Ok......This is what I found from an explorer forum. It tells you everything you have to do to make your oil pressure guage fully functional. This was done on a V8 Mountaineer. But you get the idea....

I'm a firm believer in knowing what my engine is doing. I think you can never have too many gauges either. (Turning my Mountaineer's dash into an airplane's dash would be A-OK) But the gauges must work for them to be usefull. The stock oil pressure gauge in stock form is nothing more and an idiot light - it points sky high as long as there is about 5psi oil pressure. It reads low if there is anything less. However, there is a cheap, but time consuming fix.

Many members have posted how to convert the stock guage into a real oil pressure gauge, which shows fluctuating pressure. (Normal - and vital to undertanding the health of the engine) All of these posts have been for the OHV V6. I found that the V8 is slightly different - and a more time consuming install compared to what other members have reported.

1) Neihoff F133 Sender, From a 1987 F150 5.0. $5.99 Autozone
2) 1/4" Brass coupler $0.39 Home Depot
3) 2" 1/4" Brass pipe, $1.00 Home Depot
4) Teflon Tape
5) RTV sealant
6) short length of wire, 2 butt splices and heatshirnk tubing
7) 1qt ATF (for powersteering system)
8) PB blaster for stuck/rusty bolts

Special Tools needed:
1) 1 1/6" DEEP DRIVE socket
2) 10" extension
3) U-joint for socket

Once all of the tools and parts are gathered, give yourself a full day to get this job done. It may help to have an extra vehicle nearby to run for parts.

This is the method I chose to install the sender. There may be a better method, that involves less cuts and scrapes. Be carefull when working on your truck, but have fun and be creative

Part One: In the Engine Bay
1) Remove wheel well liner
2) Remove the reservoir-P/S cooler power steering hose from the small cooler. Drain the P/S reservoir.
3) Remove the battery
4) Unbolt the battery tray, (3 13mm Bolts) and disconnect any hoses/wires from the battery tray.
5) Remove the 10mm nut holding the powersteering hoses to the side of the A/C compressor. Route high pressure P/S hose out of the way. Disconnect low pressure hose from reservoir, and pull out of truck.
6) Disconnect green electrical wire from current oil pressure switch
7) Use 1 1/6" deep drive socket, u-joint and extension to remove the oil pressure switch
8) grab lunch - you're halfway there.
9) Assemble new oil pressure sending assembly. Use one layer of teflon tape on all threaded joints, as well as a THIN layer of RTV sealant. You don't want it to leak, but the electrical ground travels through the brass pipe. Make sure everything is tight.
10) Insert assembly into block hole. It may help to have a partner guide you by looking into the wheel well, while you stick you hand down the hood.
11) Use a 9/16" wrench on the base of the sender to tighten up the works. This process really requires patients and contortions. You will get scraped hands from the fanblade, but hey, no pain, no gain.
12) The old electrical wire is too short. Remove it from the block by undoing the two clips behind the upper serpentine idler pully. They just pull right off.
13) Crimp/Heatshirnk about 24" of 18 ga wire into the current harness. you want to keep the stock plug at the end. Rather than running down the front of the block, i chose to run down the side of the A/C compressor with the new wire.
14) Reassemble everything
15) Refill Powersteering system
16) Start the X up, check for leaks in both the oil and P/S stystems.

Part Two: Behind the Dash

The dash was removed as part of a mult-day project of replacing the stereo system and wiring in some Aux lights. Dash removal instructions by bigtigexplorer were followed. http://www.explorerforum.com/forums/...threadid=37017
Once the dash was out, I replace all of the 194 lightbulbs used for illumination.

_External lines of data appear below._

#[export] Instance threads_laws `{!RadosLaws R} `{!RadosPoolExists R} : @KeyValueLaws (ceph_threads R) threads_helper.
Proof.
  refine {| objects := λ s, pool_objects (ct_pool s) |}; simpl.
  - intros s k off n. rewrite (proj1 (in_thread_run _ s)). apply (ceph_getObject_spec c (m_ctx s) k off n).
  - intros s k off n b. rewrite (proj2 (in_thread_run _ s)).
    apply (@getObject_value _ _ (ceph_laws c) (m_ctx s) k off n b).
  - intros s k off n e. rewrite (proj2 (in_thread_run _ s)).
    apply (@getObject_enoent _ _ (ceph_laws c) (m_ctx s) k off n e).
  - intros s k b off n. rewrite (proj1 (in_thread_run _ s)), (proj2 (in_thread_run _ s)).
    apply (@putObject_value _ _ (ceph_laws c) (m_ctx s) k b off n).
  - intros s k b off k'. rewrite (proj1 (in_thread_run _ s)). apply (ceph_putObject_others c (m_ctx s)).
  - intros s ks u k. rewrite (proj1 (in_thread_run _ s)), (proj2 (in_thread_run _ s)).
    apply (@deleteObjects_value _ _ (ceph_laws c) (m_ctx s) ks u k).
  - intros s ks k. rewrite (proj1 (in_thread_run _ s)). apply (ceph_deleteObjects_others c (m_ctx s)).
Defined.
End threads.

(** ** A cluster with passing failures *)

Definition found_or_missing (ret : Z) : Prop := 0 <= ret ∨ ret = - ENOENT.

(** Connecting succeeds, and the failures of a call pass within its retries. *)
Class RadosSettles (R : Type) `{Rados R} := {
  init2_succeeds : ∀ s u c, 0 <= (rados_init2 u c s).2;
  conf_set_succeeds : ∀ s k v, 0 <= (rados_conf_set k v s).2;
  connect_succeeds : ∀ s, 0 <= (rados_connect s).2;
  ioctx_create_succeeds : ∀ s p, 0 <= (rados_ioctx_create p s).2;
  read_settles : ∀ s k n off, settles (rados_read k n off) (λ a, CephRadosRetryCondition a.1)
    (λ a, found_or_missing a.1) (Z.to_nat IO_RETRY_COUNT) s;
  write_settles : ∀ s k b off, settles (rados_write k b off) CephRadosRetryCondition
    (λ ret, ret = 0) (Z.to_nat IO_RETRY_COUNT) s;
  remove_settles : ∀ s k, settles (rados_remove k) CephRadosRetryCondition
    found_or_missing (Z.to_nat IO_RETRY_COUNT) s
}.

#[export] Instance settles_pool_exists {R : Type} `{RadosSettles R} : RadosPoolExists R.
Proof.
  split; intros s *; unfold ENOENT;
    [pose proof (init2_succeeds s u c)|pose proof (conf_set_succeeds s k v)|pose proof (connect_succeeds s)
    |pose proof (ioctx_create_succeeds s p)]; lia.
Qed.

Section settling.
Context {R : Type} `{RS : RadosSettles R} (c : ceph_config).

Lemma rados_step_succeeds (call : R → R * Z) (s : CephRadosCtx R) :
  (∀ r, 0 <= (call r).2) → ∃ s', rados_step call s = (s', Value tt).
Proof.
  intros Hcall. unfold rados_step, rados, mbind, ST_bind. specialize (Hcall (ioCTX s)).
  destruct (call (ioCTX s)) as [r ret]. simpl in *. rewrite (proj2 (Z.ltb_ge ret 0)) by done. by eexists.
Qed.

Lemma connect_settles (s : CephRadosCtx R) : ∃ s', connect c s = (s', Value tt).
Proof using RS.
  unfold connect. destruct (connected s); [by eexists|].
  destruct (rados_step_succeeds (rados_init2 (m_userName c) (m_clusterName c)) s) as [s1 Hs]; [intros; apply init2_succeeds|].
  rewrite (st_bind_value _ _ _ _ _ Hs).
  destruct (rados_step_succeeds (rados_conf_set "mon host" (m_monHost c)) s1) as [s2 Hs2]; [intros; apply conf_set_succeeds|].
  rewrite (st_bind_value _ _ _ _ _ Hs2).
  destruct (rados_step_succeeds (rados_conf_set "key" (m_key c)) s2) as [s3 Hs3]; [intros; apply conf_set_succeeds|].
  rewrite (st_bind_value _ _ _ _ _ Hs3).
  destruct (rados_step_succeeds rados_connect s3) as [s4 Hs4]; [intros; apply connect_succeeds|].
  rewrite (st_bind_value _ _ _ _ _ Hs4).
  destruct (rados_step_succeeds (rados_ioctx_create (m_poolName c)) s4) as [s5 Hs5]; [intros; apply ioctx_create_succeeds|].
  rewrite (st_bind_value _ _ _ _ _ Hs5). by eexists.
Qed.

Lemma rados_retry_settles {A} (call : R → R * A) (code : A → Z) (good : A → Prop) (s : CephRadosCtx R) :
  settles call (λ a, CephRadosRetryCondition (code a)) good (Z.to_nat IO_RETRY_COUNT) (ioCTX s) →
  ∃ s' a, rados_retry call code s = (s', Value a) ∧ good a.
Proof.
  apply (retry_settles ioCTX). intros s0. unfold rados. destruct (call (ioCTX s0)) as [r a]. by eexists.
Qed.

Lemma remove_keys_succeeds (keys : list string) (s : CephRadosCtx R) : ∃ s', remove_keys keys s = (s', Value tt).
Proof using RS.
  revert s. induction keys as [|key keys IH]; intros s; simpl; [by eexists|].
  destruct (rados_retry_settles (rados_remove key) id found_or_missing s (remove_settles (ioCTX s) key))
    as (s1 & ret & Hrun & Hret). rewrite (st_bind_value _ _ _ _ _ Hrun).
  destruct (Z.eqb_spec ret (- ENOENT)) as [|Hne]; [apply IH|].
  destruct Hret as [Hret|]; [|done]. rewrite (proj2 (Z.ltb_ge ret 0)) by done. apply IH.
Qed.

#[export] Instance threads_reliable : @KeyValueReliable (ceph_threads R) (threads_helper c).
Proof using RS.
  split; simpl.
  - intros s k off n e _ _ _. rewrite (proj2 (in_thread_run _ s)). unfold ceph_getObject, read_connected.
    destruct (connect_settles (m_ctx s)) as [s1 Hs1]. rewrite (st_bind_value _ _ _ _ _ Hs1).
    destruct (rados_retry_settles (rados_read k n off) fst (λ a, found_or_missing a.1) s1 (read_settles (ioCTX s1) k n off))
      as (s2 & [ret data] & Hrun & Hret). rewrite (st_bind_value _ _ _ _ _ Hrun). simpl in Hret.
    destruct (Z.eqb_spec ret (- ENOENT)) as [|Hne]; [done|].
    destruct Hret as [Hret|]; [|done]. by rewrite (proj2 (Z.ltb_ge ret 0)) by done.
  - intros s k b off Hb. rewrite (proj2 (in_thread_run _ s)). unfold ceph_putObject, write_connected.
    destruct (connect_settles (m_ctx s)) as [s1 Hs1]. rewrite (st_bind_value _ _ _ _ _ Hs1).
    rewrite (bool_decide_eq_false_2 (b = [])) by done.
    destruct (rados_retry_settles (rados_write k b off) id (λ ret, ret = 0) s1 (write_settles (ioCTX s1) k b off))
      as (s2 & ret & Hrun & ->). rewrite (st_bind_value _ _ _ _ _ Hrun). by eexists.
  - intros s ks. rewrite (proj2 (in_thread_run _ s)). unfold ceph_deleteObjects.
    destruct (connect_settles (m_ctx s)) as [s1 Hs1]. rewrite (st_bind_value _ _ _ _ _ Hs1).
    exists tt. generalize s1 as s0. induction (delete_batches ks) as [|batch batches IH]; intros s0; simpl; [done|].
    destruct (remove_keys_succeeds batch s0) as [s2 Hs2]. rewrite (st_bind_value _ _ _ _ _ Hs2). apply IH.
Qed.
End settling.

(** ** A pool in memory *)

#[export] Instance memory_rados : Rados (gmap string bytes) := {|
  rados_init2 := λ _ _ m, (m, 0);
  rados_conf_set := λ _ _ m, (m, 0);
  rados_connect := λ m, (m, 0);
  rados_ioctx_create := λ _ m, (m, 0);
  rados_read := λ k n off m,
    (m, match m !! k with
        | Some o => (chainLength (pread o off n), pread o off n)
        | None => (- ENOENT, [])
        end);
  rados_write := λ k b off m, (<[k := pwrite (default [] (m !! k)) off b]> m, 0);
  rados_remove := λ k m, (delete k m, 0)
|}.

#[export] Instance memory_rados_laws : RadosLaws (gmap string bytes).
Proof.
  refine {| pool_objects := λ m : gmap string bytes, m |}; simpl; try done.
  - intros m k n off ret data Hoff Hn Hr Hret. destruct (m !! k) as [o|]; simplify_eq/=; [|done].
    unfold chainLength. rewrite Nat2Z.id. by apply take_ge.
  - intros m k n off data Hr. destruct (m !! k) as [o|]; [|done]. simplify_eq/=.
    unfold chainLength, ENOENT in *. lia.
  - intros m k b off _. by rewrite lookup_insert_eq.
  - intros m k b off. right. by rewrite lookup_insert_eq.
  - intros m k b off k' Hne. by rewrite lookup_insert_ne.
  - intros m k _. by rewrite lookup_delete_eq.
  - intros m k k' Hne. by rewrite lookup_delete_ne.
Defined.

#[export] Instance memory_pool_exists : RadosPoolExists (gmap string bytes).
Proof. by split. Qed.

Lemma retry_condition_nonneg (ret : Z) : 0 <= ret → CephRadosRetryCondition ret = true.
Proof.
  intros Hret. unfold CephRadosRetryCondition. rewrite bool_decide_eq_false_2; [done|]. intros Hin.
  assert (Forall (λ e, 0 < e) CEPHRADOS_RETRY_ERRORS) as Hpos by (unfold CEPHRADOS_RETRY_ERRORS; repeat constructor; lia).
  rewrite Forall_forall in Hpos. specialize (Hpos _ Hin). simpl in Hpos. lia.
Qed.

#[export] Instance memory_rados_settles : RadosSettles (gmap string bytes).
Proof.
  split; simpl; try done; intros *; left.
  - destruct (s !! k) as [o|]; simpl; [|split; [done|by right]].
    assert (0 <= chainLength (pread o off n)) by (unfold chainLength; lia).
    split; [by apply retry_condition_nonneg|by left].
  - done.
  - split; [done|]. by left.
Qed.

(** C28: files on RADOS.  When the failures of the cluster pass within the
    retries of a call, a write through the adapter succeeds, and a read after it
    returns the written bytes where it meets them and the former bytes
    elsewhere; for every block size and range, whatever threads run the
    operations on blocks, in whatever order, each connecting its own context. *)
Theorem ceph_file_write_read {R : Type} (c : ceph_config) `{RS : RadosSettles R} `{!RadosLaws R} (fileId : string)
    (bs : Z) (st : kv_state (ceph_threads R)) (worder rorder : list nat) (offset roffset rsize : Z) (buf : bytes) :
  valid_fileId fileId = true → 0 < bs <= OFF_MAX →
  0 <= offset → offset + chainLength buf <= OFF_MAX → 0 <= roffset → 0 <= rsize →
  roffset + rsize <= OFF_MAX →
  worder ≡ₚ seq 0 (length (block_ranges bs offset (chainLength buf))) →
  rorder ≡ₚ seq 0 (length (block_ranges bs roffset rsize)) →
  ∃ st1 st2,
    @write _ (threads_helper c) fileId bs worder offset buf st = (st1, Value (chainLength buf)) ∧
    @read _ (threads_helper c) fileId bs rorder roffset rsize st1
    = (st2, Value (map (λ p, if decide (offset <= p < offset + chainLength buf)
                             then byte_at buf (p - offset)
                             else kv_byte fileId bs (pool_objects (ct_pool (store st))) p) (seqZ roffset rsize))).
Proof. intros. by apply (@write_read_aux _ _ (threads_laws c) fileId bs (threads_reliable c)). Qed.

Definition sample_ceph : ceph_config := mk_ceph_config "ceph" "mon" "pool" "user" "key".

(** The blocks are written by the threads 3 and 5 and read by 5 and 3. *)
Definition sample_threads : kv_state (ceph_threads (gmap string bytes)) :=
  mk_kv_state (mk_ceph_threads ∅ ∅ [3; 5; 5; 3]%nat) ∅.

Lemma ceph_file_write_read_witness :
  ∃ st1 st2,
    @write _ (threads_helper sample_ceph) "f" 4 [1; 0]%nat 3 [x61; x62] sample_threads = (st1, Value 2) ∧
    @read _ (threads_helper sample_ceph) "f" 4 [0; 1]%nat 2 3 st1
    = (st2, Value (map (λ p, if decide (3 <= p < 3 + 2) then byte_at [x61; x62] (p - 3)
                             else kv_byte "f" 4 (pool_objects (ct_pool (store sample_threads))) p) (seqZ 2 3))).
Proof.
  apply (ceph_file_write_read sample_ceph "f" 4 sample_threads [1; 0]%nat [0; 1]%nat 3 2 3 [x61; x62]);
    try (vm_compute; intuition congruence); [by apply perm_swap|done].
Defined.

Setbacks... Setbacks... what was supposed to be a ten minute solder job... wasn't.

On early model Explorers and Mustangs, to make the gauge fully functional, a 20 ohm resistor needs to be bridged on the back of the dash. However, my dash did not have this resistor. In mid 96, Ford stopped putting in real gauge armatures in Mustangs since they weren't putting in senders. It appears they did the same in my Mountaineer. So I'm stuck.

There are several options.
1) Do some hardcore electrical engineering to get my gauge working.
2) Tap into the sender, and run an external gauge, and leave the dash alone.
3) Go junkyard diving and get a 95-96 gauge cluster.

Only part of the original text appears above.